Southern Provisions is the closest thing to a food studies manifesto that readers will find written in the last decade. In this book, David Shields urges collaboration between scholars, chefs, and farmers, and argues that activists can neither study nor revive southern cuisine without knowing what varieties of flora and fauna people ate in the past—or how those provisions tasted. This broad exploration of the "age of experiment in American agriculture" from 1820 to 1885 delineates the cooking, then the selling, and finally the planting and rearing of southern meat and vegetables (277). Homing in on New Orleans, the Chesapeake, and the Low-country—"that region of the south Atlantic coast of North America that ranges from Wilmington, North Carolina, to the St. Johns River region in Florida"—Shields charts the rise of multifaceted, regional southern cuisine(s) (xi). His base of published sources reveals more than readers might expect about the people who did not belong to the "articulate power elite," and consists of advertising handbills, agricultural journals, newspaper advertisements, seed catalogs, seed broker records, and accounts of cookhouses, fields, and gardens (28). The book's first part examines the appearance of professional caterers and expatriate chefs. The second studies truck farming and markets, such as Charleston's Centre Market. And the last describes the processes of hybridization, crossbreeding, and seed selection that produced the sturdier yet blander foodstuffs that we eat today. This structure innovatively reverses the usual pattern that focuses first on production, and then on sale, preparation, and consumption. Plants and animal flesh feature last but not least, because produce is at the heart of Shields's platform.

Shields makes a complex and persuasive argument about the need to taste older varieties of ingredients because, as he reminds the reader, "you can't bring back a cuisine if you don't know what it was that you are restoring" (xi). This passion for revival and taste extends from the personal to the historical. The monograph is partly invested in trying to define southern cuisines and their inherently regional—rather than national—influences. The book's emphasis upon regionalism implicitly pushes back against anthropologists [End Page 259] like Arjun Appadurai, whose 1988 article in Comparative Studies in Society and History, "How to Make a National Cuisine: Cookbooks in Contemporary India," was a critical contemplation on the value of theorizing national cuisine. Southern Provisions is more in line with the work of Sidney Mintz, who in his essay "Eating American" in Carole M. Counihan's edited volume Food in the USA: A Reader (Routledge, 2002) opined that "he did not think that there is such a thing as an American cuisine" (23).

There is nevertheless a tension in this book between regionalism and nationalism. Southern cuisine, according to Shields, is constituted by ingredients (many of them unusual and unexpected), the taste of terroir, the soil, and a mix of more transnational English, French Huguenot, West African, and Native American influences. The cuisine of antebellum Charleston, for example, depended much less upon fish and game than we might expect, because the rural countryside of the Lowcountry was not yet capable of provisioning the city. At the same time, many of the influences in Lowcountry, Chesapeake, and New Orleans cuisine came from further afield.
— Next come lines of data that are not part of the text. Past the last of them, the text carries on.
(** X10. At coordinates that are not negative the fetch is the plain
    look-up with bounds: the character of row [y], column [x] when the grid
    has one, a blank when the row or the column is missing. *)
Theorem fetch_nonnegative :
  forall (program : list (list Z)) (x y : Z),
    0 <= x -> 0 <= y ->
    fetch program x y
      = match nth_error program (Z.to_nat y) with
        | Some row =>
            match nth_error row (Z.to_nat x) with
            | Some cmd => cmd
            | None => cp " "
            end
        | None => cp " "
        end.
Proof.
  intros program x y Hx Hy. unfold fetch.
  rewrite (getitem_nonnegative program y Hy).
  destruct (nth_error program (Z.to_nat y)) as [row|]; [|reflexivity].
  rewrite (getitem_nonnegative row x Hx). reflexivity.
Qed.

Lemma fetch_nonnegative_witness :
  fetch [lit "ab"; lit "c"] 1 0 = cp "b".
Proof.
  apply (fetch_nonnegative [lit "ab"; lit "c"] 1 0); lia.
Defined.

(** X11. An index from minus the length up to -1, of the list of rows or of
    a row, never misses: it selects the element that many places from the
    end, the same one as the index raised by the length. *)
Theorem getitem_counts_from_the_end :
  forall (A : Type) (seq : list A) (i : Z),
    - Z.of_nat (List.length seq) <= i < 0 ->
    exists a : A,
      getitem seq i = Some a
      /\ getitem seq (i + Z.of_nat (List.length seq)) = Some a
      /\ nth_error (rev seq) (Z.to_nat (- i - 1)) = Some a.
Proof.
  intros A seq i Hi.
  assert (Hlt : (Z.to_nat (i + Z.of_nat (List.length seq))
                 < List.length seq)%nat) by lia.
  destruct (nth_error seq (Z.to_nat (i + Z.of_nat (List.length seq))))
    as [a|] eqn:Ha; [|apply nth_error_None in Ha; lia].
  exists a. split; [|split].
  - rewrite (getitem_negative seq i Hi). exact Ha.
  - rewrite getitem_nonnegative by lia. exact Ha.
  - rewrite nth_error_rev.
    destruct (Nat.ltb_spec (Z.to_nat (- i - 1)) (List.length seq)) as [_|Hge];
      [|lia].
    rewrite <- Ha. f_equal. lia.
Qed.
At the Maryland Club Feasts of the late 1850s, diners were served Virginian oysters because the ones from Maryland were not salty enough. For these celebratory meals, flavor motivated a push beyond the local: "taste trumped locality," Shields notes (96). Sometimes these influences were quite the opposite of local: "The seed market was transatlantic until the 1830s," Shields reminds the reader (40). In some respects it is unclear how much Shields actually cares about defining these cuisines; indeed, he seems more interested in developing the book's other interventions.

While thinking through the value of delimiting regional food cultures, Southern Provisions makes multiple other invaluable contributions. Shields usefully reminds readers that changes to foodstuffs can be...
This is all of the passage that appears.